German and Dutch settlers are offered free farms if they will come to the Cape.
Individual Huguenots had settled at the Cape of Good Hope from as early as 1671 with the arrival of Francois Villion (Viljoen).
After a commissioner was sent out from the Cape Colony in 1685 to attract more settlers, a more dedicated group of French refugees began to arrive in the Cape after after the revocation of the Edict of Nantes.
The first band of Huguenot immigrants to southern Africa had set sail from France on December 31, 1687, arriving at the recently established Dutch colony at the Cape of Good Hope in 1688.
An organized, large scale influx of Huguenots to the Cape of Good Hope takes place during 1688 and 1689, notable for the emigration of Huguenots from La Motte d'Aigues in Provence, France.
Many of these settlers have choses as their home an area called Franschhoek, Dutch for "French corner", in the present day Western Cape province of South Africa.
French Huguenot refugeess, many of whom are given land by the Dutch government in 1688, form the original settlers of the valley called Olifantshoek ("Elephant's corner"), so named because of the vast herds of elephants that roam the area.
The name of the area would soon change to Franschhoek, with many of the settlers naming their new farms after the areas in France from which they have come.
La Motte, La Cotte, Cabriere, Provence, Chamonix, Dieu Donne and La Dauphine are among some of the first established farms — most of which still retain their original farm houses today.
These farms have grown into renowned wineries, such as Boschendal, which is one of the oldest wine estates in South Africa.
The estate's first owner, Jean de Long, is one of the party of two hundred French Huguenot refugees granted land in the Cape of Good Hope by the Dutch East India Company in 1688.
They also planted grapevines, so that they could make wine and brandy—products much in demand for Dutch sailors and capable of being exported to Europe, unlike other, perishable items.
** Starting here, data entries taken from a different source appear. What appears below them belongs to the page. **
Lemma write_loop_does data : Forall byte data ->
  forall fuel b fc l i x t o,
  fits drv b -> chain drv b fc l -> l !! i = Some x ->
  (o < cs drv)%nat -> (t < length data)%nat -> (length data - t < fuel)%nat ->
  let stop := (i * cs drv + o + (length data - t))%nat in
  (stop <= (length l + free_count drv b) * cs drv)%nat ->
  exists b' l', does (write_loop drv fuel x t o data) b (Ok (length data)) b' /\
    grown drv fc b l b' l' /\ length l' = Nat.max (length l) (clusters_for drv stop) /\
    chain_bytes drv b' l' =
      splice (chain_bytes drv b l ++ replicate ((length l' - length l) * cs drv) 0)
        (i * cs drv + o) (drop t data).
Proof.
  intros Hd. induction fuel as [|fuel IH]; intros b fc l i x t o F Hl Hx Ho Ht Hf stop Hroom;
    [lia|].
  cbn [write_loop]. rewrite (proj2 (Nat.ltb_lt t (length data)) Ht). fold (cs drv).
  set (k := Nat.min (cs drv - o) (length data - t)).
  assert (Hk : length (slice data t k) = k) by (apply length_slice; lia).
  pose proof (lookup_lt_Some _ _ _ Hx) as Hil.
  pose proof (list_elem_of_lookup_2 _ _ _ Hx) as Hxl.
  pose proof (chain_in drv b fc l x Hl Hxl) as Hin.
  pose proof (length_cluster_data drv b x F Hin) as Hcl.
  destruct (chain_in_table drv b fc l Hl) as [Hall _].
  pose proof (length_chain_bytes drv b l F Hall) as HB.
  assert (Hsp : length (splice (cluster_data drv b x) o (slice data t k)) = cs drv)
    by (rewrite length_splice by lia; done).
  set (b1 := set_data drv b x (splice (cluster_data drv b x) o (slice data t k))).
  pose proof (grown_set_data drv fc b l x _ F Hl Hxl Hsp) as G1. fold b1 in G1.
  assert (Hb1 : chain_bytes drv b1 l =
    splice (chain_bytes drv b l) (i * cs drv + o) (slice data t k)).
  { apply list_elem_of_split_length in Hx as (l1 & l2 & -> & ->).
    apply (chain_bytes_patch drv fc); [done|done|lia]. }
  assert (Hw : does (write_in_cluster drv x o (slice data t k)) b (Ok tt) b1).
  { apply (write_in_cluster_does b fc l); [done|done|done|by apply byte_slice|lia]. }
  assert (Hin_room : (i * cs drv + o + k <= length l * cs drv)%nat) by nia.
  destruct (Nat.ltb_spec (t + k) (length data)) as [Hmore|Hdone].
  - assert (Hkc : k = (cs drv - o)%nat) by lia.
    pose proof (grown_count _ _ _ _ _ _ G1) as Hc1.
    destruct (next_or_extend_does b1 fc l i x) as (b2 & l2 & y & H2 & G2 & Hy & Hl2 & Hb2);
      [apply G1|apply G1|done| |].
    { assert ((i + 1) * cs drv < (length l + free_count drv b) * cs drv)%nat by nia. nia. }
    pose proof (grown_count _ _ _ _ _ _ G2) as Hc2.
    assert (Hstop : ((i + 1) * cs drv + 0 + (length data - (t + k)))%nat = stop)
      by (unfold stop; nia).
    destruct (IH b2 fc l2 (i + 1)%nat y (t + k)%nat 0%nat) as (b3 & l3 & H3 & G3 & Hl3 & Hb3);
      [apply G2|apply G2|done|lia|lia|lia| |].
    { rewrite Hstop. replace (length l2 + free_count drv b2)%nat
        with (length l + free_count drv b)%nat by lia. done. }
    rewrite Hstop in Hl3.
    assert (Hneed : (i + 2 <= clusters_for drv stop)%nat).
    { destruct (Nat.le_gt_cases (i + 2) (clusters_for drv stop)) as [|Hc]; [done|].
      exfalso. assert (clusters_for drv stop <= i + 1)%nat as Hc' by lia.
      apply (clusters_for_le drv b _ _ F) in Hc'. unfold stop in Hc'. nia. }
    exists b3, l3. split_and!.
    + eapply runs_bind; [exact Hw|].
      eapply runs_bind; [exact H2|exact H3].
    + eapply grown_trans; [exact G1|]. by eapply grown_trans.
    + lia.
    + rewrite Hb3, Hb2, Hb1, Nat.add_0_r.
      replace (drop t data) with (slice data t k ++ drop (t + k) data)
        by (unfold slice; rewrite <- drop_drop; apply take_drop).
      rewrite <- splice_splice_app.
      * rewrite Hk. replace (i * cs drv + o + k)%nat with ((i + 1) * cs drv)%nat by nia.
        f_equal. rewrite <- app_assoc, <- replicate_add, splice_app_l by lia.
        do 2 f_equal. nia.
      * rewrite Hk, length_app, length_replicate, length_drop, HB.
        assert (clusters_for drv stop <= length l3)%nat as Hle by lia.
        apply (clusters_for_le drv b _ _ F) in Hle. unfold stop in Hle. nia.
  - assert (Hkl : k = (length data - t)%nat) by lia.
    assert (Hneed : (clusters_for drv stop <= length l)%nat).
    { apply (clusters_for_le drv b _ _ F). unfold stop. lia. }
    exists b1, l. split_and!; [|done|lia|].
    + eapply runs_bind; [exact Hw|].
      replace (t + k)%nat with (length data) by lia. apply runs_ret.
    + rewrite Nat.sub_diag. cbn [replicate Nat.mul]. rewrite app_nil_r, Hb1. f_equal.
      unfold slice. rewrite Hkl. apply take_ge. rewrite length_drop. lia.
Qed.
They had introduced viticulture to southern Africa when they settled Paarl, east of Cape Town, on the Groot-Berg River between the Paarl Mountain and the Drakenstein Range. (South Africa will continue to be known into the twenty-first century for high quality wine.)
The mainstay of most settlers, however, is livestock farming, which requires large areas of pasture-
land because the soil is generally poor.
Pressures for land in and around the Cape peninsula have become intense by the end of the seventeenth century.
There are approximately fifteen hundred Europeans in the Cape settlement and a slightly larger number of enslaved people, and the area of settlement has extended well beyond the original
base at Table Bay to include freehold farms reaching sixty kilometers inland.
Free burghers criticize the autocratic powers of the local VOC administration, in which the governor has full control and the settlers have no rights of representation.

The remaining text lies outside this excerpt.